![[8.5.5.4 ou ultérieure]](../ng_v8554.gif)
Configuration d'un fournisseur OpenID Connect pour l'acceptation des demandes d'enregistrement client
Le noeud final d'enregistrement client est un service géré par l'administrateur qui permet d'enregistrer, de mettre à jour, de supprimer et d'extraire des informations sur une partie utilisatrice OpenID Connect qui a l'intention d'utiliser le fournisseur OpenID Connect. A son tour, le processus d'enregistrement peut fournir des informations pour la partie utilisatrice, notamment le l'ID OAuth 2.0 Client et la valeur secrète du client, si elles ne sont pas spécifiées.
Avant de commencer
In a local store configuration, the client registration service is limited to only retrieving OpenID Connect Relying Party information. Vous pouvez modifier le fichier server.xml afin d'ajouter des opérations supplémentaires pour enregistrer, mettre à jour, ou supprimer une partie utilisatrice OpenID Connect.
Dans une configuration de magasin de base de données, il n'existe pas de restriction sur le service d'enregistrement client et toutes les opérations s'effectuebt via l'interface REST.
Le noeud final d'enregistrement client est un noeud final d'administration protégé avec la règle clientManager. Pour accéder à ce noeud final, l'utilisateur doit se voir octroyer le rôle clientManager par l'administrateur.
Le rôle clientManager est l'un des rôles oauth-roles définis pour un oauthProvider. Voici un exemple de configuration qui illustre l'octroi du rôle clientManager à l'utilisateur Alice ou aux membres du groupe clientAdministrator.
<oauth-roles>
<authenticated>
<special-subject type="ALL_AUTHENTICATED_USERS" />
</authenticated>
<clientManager>
<group name="clientAdministrator" />
<user name="Alice" />
</clientManager>
</oauth-roles>
Pourquoi et quand exécuter cette tâche
Les informations d'enregistrement client relatives à une partie utilisatrice OpenID Connect sont largement utilisées pour définir les contraintes du scénario d'utilisation du client. Par ailleurs, d'autres opérations OP qui sont opaques pour le client utilisent les métadonnées d'enregistrement client pour des décisions d'autorisation.

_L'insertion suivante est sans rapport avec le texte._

(** X10.  The routes under /attendance never change the students table:
    from a world where nothing is pending, after POST /attendance and after
    GET, PUT and DELETE on any attendance route the students table is the
    one before, whatever the request carries and whether it succeeds. *)
Theorem attendance_routes_keep_students {E : Engine} (r : Request) (w : World) :
  under_students r = false ->
  nothing_pending w ->
  students (tables (snd (handle r w))) = students (tables w).
Proof.
  intros Hroute Hw.
  assert (Hr : respects students_kept (handle r)).
  { destruct r; try discriminate Hroute; simpl;
      unfold_handlers; unfold_repository; respects_all. }
  apply Hr. intros view Hview. by rewrite (Hw view Hview).
Qed.

Lemma attendance_routes_keep_students_witness :
  let w := world_of (mkDb {[ 1 := ("Ann", "5A") ]} ∅) in
  let r := POST_attendance (body_of [("student_id", PInt 1);
                                     ("date", PStr "2024-01-10");
                                     ("status", PStr "Present")]) in
  students (tables (snd (handle (E := strict_engine) r w))) = students (tables w).
Proof.
  intros w r. apply (attendance_routes_keep_students (E := strict_engine)).
  - reflexivity.
  - intros view Hview. discriminate Hview.
Defined.

(** X11.  Creating, reading and updating students never changes the
    attendance table: from a world where nothing is pending, after any
    request under /students other than DELETE the attendance table is the
    one before. *)
Theorem student_writes_keep_attendance {E : Engine} (r : Request) (w : World) :
  under_students r = true ->
  method r <> DELETE ->
  nothing_pending w ->
  attendance (tables (snd (handle r w))) = attendance (tables w).
Proof.
  intros Hroute Hmethod Hw.
  assert (Hr : respects attendance_kept (handle r)).
  { destruct r; try discriminate Hroute; try (by destruct Hmethod); simpl;
      unfold_handlers; unfold_repository; respects_all. }
  apply Hr. intros view Hview. by rewrite (Hw view Hview).
Qed.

L'exemple suivant suppose que le Liberty OP est configuré avec SSL sur le port 443.
https://server.example.com:443/oidc/endpoint/<provider_name>/registration
L'exemple précédent suppose également que le fichier server.xml est configuré avec un nom d'utilisateur : clientAdmin et un mot de passe : clientAdminPassword, qui utilise oauth-role: clientManager.
Les métadonnées d'enregistrement client comportent les paramètress suivants :
Nom d'attribut | Type de données | Obligatoire/Facultatif | Description |
---|---|---|---|
client_id | Entrée/Sortie | Facultatif | Identificateur client qui est enregistré avec OP. Sauf indication contraire, cette valeur de paramètre est générée lors de l'enregistrement. Il s'agit d'une chaîne. |
client_secret | Entrée/Sortie | Facultatif | Valeur secrète du client qui est enregistrée avec OP. Sauf indication contraire, cette valeur de paramètre est générée lors de l'enregistrement. Il s'agit d'une chaîne. Pendant une opération de mise à jour, la valeur de paramètre ‘*’ conserve la valeur existante. Une valeur de paramètre vide génère un nouveau nom client_secret. Une valeur de paramètre non vide remplace la valeur existante par la nouvelle valeur spécifiée. |
client_name | Entrée/Sortie | Facultatif | Description du client qui est enregistrée avec OP. Sauf indication contraire, ce paramètre est défini sur la valeur par défaut du paramètre client_id. Il s'agit d'une chaîne. |
application_type | Entrée | Facultatif | Type d'application qui décrit le client.
Sauf indication contraire,
la valeur par défaut est web. Il s'agit d'une chaîne. Par exemple, les valeurs possibles sont les suivantes :
|
response_types | Entrée | Facultatif | Contraintes de type de réponse qui sont utilisées par ce client. Sauf indication contraire,
la valeur par défaut est code.
Il s'agit d'un tableau JSON. Par exemple, les valeurs possibles sont les suivantes :
Pour un nom response_type spécifique, le nom grant_types correspondant doit être spécifié. Pour plus d'informations, voir response_types sur le site Web Client Metadata website. |
grant_types | Entrée | Facultatif | Contraintes de type d'octroi qui sont utilisées par ce client. Sauf indication contraire,
la valeur par défaut est authorization_code.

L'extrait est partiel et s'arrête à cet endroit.